For the records below, tally the lines that include the word "repeat" and give only the tally.

### Stored records

::::

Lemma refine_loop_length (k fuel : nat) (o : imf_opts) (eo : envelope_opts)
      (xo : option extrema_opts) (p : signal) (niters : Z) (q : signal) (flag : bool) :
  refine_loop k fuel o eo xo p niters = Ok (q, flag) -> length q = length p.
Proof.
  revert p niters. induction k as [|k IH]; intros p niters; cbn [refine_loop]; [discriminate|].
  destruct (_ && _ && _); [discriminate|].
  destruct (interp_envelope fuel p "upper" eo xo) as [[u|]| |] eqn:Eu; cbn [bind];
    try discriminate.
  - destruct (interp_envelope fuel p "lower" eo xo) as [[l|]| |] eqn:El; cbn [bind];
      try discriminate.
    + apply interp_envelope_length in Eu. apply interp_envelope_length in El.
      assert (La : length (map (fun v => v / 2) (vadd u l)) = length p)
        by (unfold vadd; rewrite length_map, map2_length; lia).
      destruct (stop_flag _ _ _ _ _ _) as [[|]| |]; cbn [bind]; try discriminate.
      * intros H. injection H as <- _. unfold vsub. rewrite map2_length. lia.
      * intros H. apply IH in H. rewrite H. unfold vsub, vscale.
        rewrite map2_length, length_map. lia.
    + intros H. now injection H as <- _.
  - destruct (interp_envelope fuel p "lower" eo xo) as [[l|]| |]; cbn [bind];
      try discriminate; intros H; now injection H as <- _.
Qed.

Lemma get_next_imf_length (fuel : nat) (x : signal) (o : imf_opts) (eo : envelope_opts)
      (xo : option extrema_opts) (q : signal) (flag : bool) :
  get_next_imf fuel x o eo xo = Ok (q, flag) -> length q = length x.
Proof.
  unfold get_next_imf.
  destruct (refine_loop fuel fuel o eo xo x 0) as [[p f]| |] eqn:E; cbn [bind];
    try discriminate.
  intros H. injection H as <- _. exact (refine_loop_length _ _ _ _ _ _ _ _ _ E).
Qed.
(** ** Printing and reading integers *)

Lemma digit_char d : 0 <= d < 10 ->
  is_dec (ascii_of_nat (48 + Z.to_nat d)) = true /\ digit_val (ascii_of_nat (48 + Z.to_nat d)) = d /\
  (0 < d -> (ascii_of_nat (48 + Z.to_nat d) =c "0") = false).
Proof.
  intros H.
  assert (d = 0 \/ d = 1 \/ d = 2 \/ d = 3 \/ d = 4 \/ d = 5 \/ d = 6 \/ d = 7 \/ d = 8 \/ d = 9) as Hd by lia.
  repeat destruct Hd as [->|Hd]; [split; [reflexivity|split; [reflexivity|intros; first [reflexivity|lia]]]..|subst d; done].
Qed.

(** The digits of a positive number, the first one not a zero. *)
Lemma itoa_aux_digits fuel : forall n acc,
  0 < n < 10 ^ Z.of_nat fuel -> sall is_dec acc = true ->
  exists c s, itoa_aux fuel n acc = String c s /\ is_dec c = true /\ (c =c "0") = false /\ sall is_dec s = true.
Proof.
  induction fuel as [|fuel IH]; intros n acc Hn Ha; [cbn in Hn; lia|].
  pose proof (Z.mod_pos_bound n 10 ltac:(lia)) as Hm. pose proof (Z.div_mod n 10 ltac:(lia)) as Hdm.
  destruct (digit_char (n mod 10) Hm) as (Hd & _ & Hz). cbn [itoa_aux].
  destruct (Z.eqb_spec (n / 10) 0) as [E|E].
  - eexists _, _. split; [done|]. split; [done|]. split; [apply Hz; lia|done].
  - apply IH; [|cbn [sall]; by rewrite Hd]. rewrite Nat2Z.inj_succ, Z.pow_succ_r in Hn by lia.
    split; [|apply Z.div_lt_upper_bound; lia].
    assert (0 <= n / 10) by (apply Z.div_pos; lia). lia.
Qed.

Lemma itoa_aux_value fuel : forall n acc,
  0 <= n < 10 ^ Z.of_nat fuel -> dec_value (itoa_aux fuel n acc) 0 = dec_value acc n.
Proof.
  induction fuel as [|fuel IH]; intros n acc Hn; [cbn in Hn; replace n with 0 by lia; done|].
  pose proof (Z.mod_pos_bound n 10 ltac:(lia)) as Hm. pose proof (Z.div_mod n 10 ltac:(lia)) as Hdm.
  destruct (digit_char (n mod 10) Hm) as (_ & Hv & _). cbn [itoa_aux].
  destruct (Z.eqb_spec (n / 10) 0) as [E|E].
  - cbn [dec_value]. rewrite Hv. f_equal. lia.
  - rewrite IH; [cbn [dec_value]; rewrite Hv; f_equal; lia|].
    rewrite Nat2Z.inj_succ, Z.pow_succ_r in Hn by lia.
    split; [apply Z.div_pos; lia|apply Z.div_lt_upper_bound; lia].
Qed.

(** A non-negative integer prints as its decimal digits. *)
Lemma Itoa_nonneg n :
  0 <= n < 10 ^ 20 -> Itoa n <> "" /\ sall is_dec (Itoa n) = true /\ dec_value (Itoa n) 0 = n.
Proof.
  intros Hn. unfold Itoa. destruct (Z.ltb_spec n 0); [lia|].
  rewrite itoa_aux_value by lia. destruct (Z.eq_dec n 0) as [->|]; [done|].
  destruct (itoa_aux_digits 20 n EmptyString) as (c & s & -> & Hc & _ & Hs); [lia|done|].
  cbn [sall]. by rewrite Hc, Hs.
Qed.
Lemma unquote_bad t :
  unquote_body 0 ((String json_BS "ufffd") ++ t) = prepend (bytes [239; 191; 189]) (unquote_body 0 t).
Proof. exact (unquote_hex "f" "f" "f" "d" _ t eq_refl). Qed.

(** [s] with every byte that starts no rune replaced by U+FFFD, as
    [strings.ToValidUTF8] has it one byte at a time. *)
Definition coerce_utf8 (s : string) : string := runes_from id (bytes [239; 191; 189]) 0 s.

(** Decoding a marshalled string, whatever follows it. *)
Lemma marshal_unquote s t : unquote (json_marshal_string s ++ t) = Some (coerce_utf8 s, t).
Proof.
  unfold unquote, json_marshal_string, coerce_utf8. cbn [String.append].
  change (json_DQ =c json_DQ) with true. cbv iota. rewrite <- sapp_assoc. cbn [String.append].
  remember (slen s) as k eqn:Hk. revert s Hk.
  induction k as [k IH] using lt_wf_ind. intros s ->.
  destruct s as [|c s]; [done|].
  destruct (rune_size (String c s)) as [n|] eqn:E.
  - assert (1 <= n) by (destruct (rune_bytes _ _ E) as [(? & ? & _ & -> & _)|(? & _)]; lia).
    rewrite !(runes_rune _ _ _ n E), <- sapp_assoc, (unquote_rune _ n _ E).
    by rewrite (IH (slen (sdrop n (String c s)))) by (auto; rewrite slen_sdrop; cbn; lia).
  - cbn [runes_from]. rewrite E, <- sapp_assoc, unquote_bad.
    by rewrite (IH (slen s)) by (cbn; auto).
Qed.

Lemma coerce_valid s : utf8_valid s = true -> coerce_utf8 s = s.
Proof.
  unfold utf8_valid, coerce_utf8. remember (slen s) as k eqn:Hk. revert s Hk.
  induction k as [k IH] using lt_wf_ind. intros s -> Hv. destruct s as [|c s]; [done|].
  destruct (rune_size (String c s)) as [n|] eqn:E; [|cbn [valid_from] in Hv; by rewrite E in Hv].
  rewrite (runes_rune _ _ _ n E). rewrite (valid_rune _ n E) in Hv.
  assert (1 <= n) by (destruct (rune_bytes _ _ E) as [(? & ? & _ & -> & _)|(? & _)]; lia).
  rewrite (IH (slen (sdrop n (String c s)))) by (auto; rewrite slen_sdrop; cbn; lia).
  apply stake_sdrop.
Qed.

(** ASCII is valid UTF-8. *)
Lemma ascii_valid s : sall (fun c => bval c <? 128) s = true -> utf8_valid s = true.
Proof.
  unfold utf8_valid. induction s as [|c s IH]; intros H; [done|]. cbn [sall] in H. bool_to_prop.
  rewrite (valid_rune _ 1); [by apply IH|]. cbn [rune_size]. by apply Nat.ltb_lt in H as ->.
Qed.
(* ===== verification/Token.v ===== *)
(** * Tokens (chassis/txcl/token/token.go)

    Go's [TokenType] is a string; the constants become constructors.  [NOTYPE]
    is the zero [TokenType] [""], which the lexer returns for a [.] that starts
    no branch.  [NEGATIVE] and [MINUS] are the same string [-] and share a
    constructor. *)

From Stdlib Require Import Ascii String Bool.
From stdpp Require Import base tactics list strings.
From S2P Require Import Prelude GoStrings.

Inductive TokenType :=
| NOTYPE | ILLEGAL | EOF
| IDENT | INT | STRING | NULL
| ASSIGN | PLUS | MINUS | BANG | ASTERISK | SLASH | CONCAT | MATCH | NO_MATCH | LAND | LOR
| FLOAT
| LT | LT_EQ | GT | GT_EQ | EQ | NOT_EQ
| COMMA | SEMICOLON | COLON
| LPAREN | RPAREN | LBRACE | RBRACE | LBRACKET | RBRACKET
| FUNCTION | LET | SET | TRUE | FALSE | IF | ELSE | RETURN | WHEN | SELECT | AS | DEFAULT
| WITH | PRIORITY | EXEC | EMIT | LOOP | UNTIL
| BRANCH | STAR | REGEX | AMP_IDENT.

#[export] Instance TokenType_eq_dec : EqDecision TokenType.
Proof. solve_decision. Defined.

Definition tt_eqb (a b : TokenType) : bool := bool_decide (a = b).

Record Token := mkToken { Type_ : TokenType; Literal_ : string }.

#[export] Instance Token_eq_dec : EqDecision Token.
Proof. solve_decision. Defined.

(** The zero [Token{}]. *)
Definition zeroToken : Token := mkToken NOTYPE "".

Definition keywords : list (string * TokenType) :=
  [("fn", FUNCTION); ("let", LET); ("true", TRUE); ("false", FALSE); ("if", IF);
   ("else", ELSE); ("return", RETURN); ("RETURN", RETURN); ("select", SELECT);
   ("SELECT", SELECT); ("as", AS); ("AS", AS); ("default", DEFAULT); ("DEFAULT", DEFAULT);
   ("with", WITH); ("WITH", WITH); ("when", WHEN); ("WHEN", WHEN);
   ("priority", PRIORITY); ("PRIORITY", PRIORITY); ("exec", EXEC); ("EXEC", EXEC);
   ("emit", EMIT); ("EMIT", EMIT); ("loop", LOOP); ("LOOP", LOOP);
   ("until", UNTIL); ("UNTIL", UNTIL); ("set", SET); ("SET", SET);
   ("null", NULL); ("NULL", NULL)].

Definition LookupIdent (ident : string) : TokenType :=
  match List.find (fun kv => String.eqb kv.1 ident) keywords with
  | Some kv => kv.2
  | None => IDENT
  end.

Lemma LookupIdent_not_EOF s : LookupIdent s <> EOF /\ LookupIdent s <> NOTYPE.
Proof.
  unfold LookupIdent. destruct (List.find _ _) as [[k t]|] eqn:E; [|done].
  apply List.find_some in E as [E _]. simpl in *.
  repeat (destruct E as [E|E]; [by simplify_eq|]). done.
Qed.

::::

### REPLY
2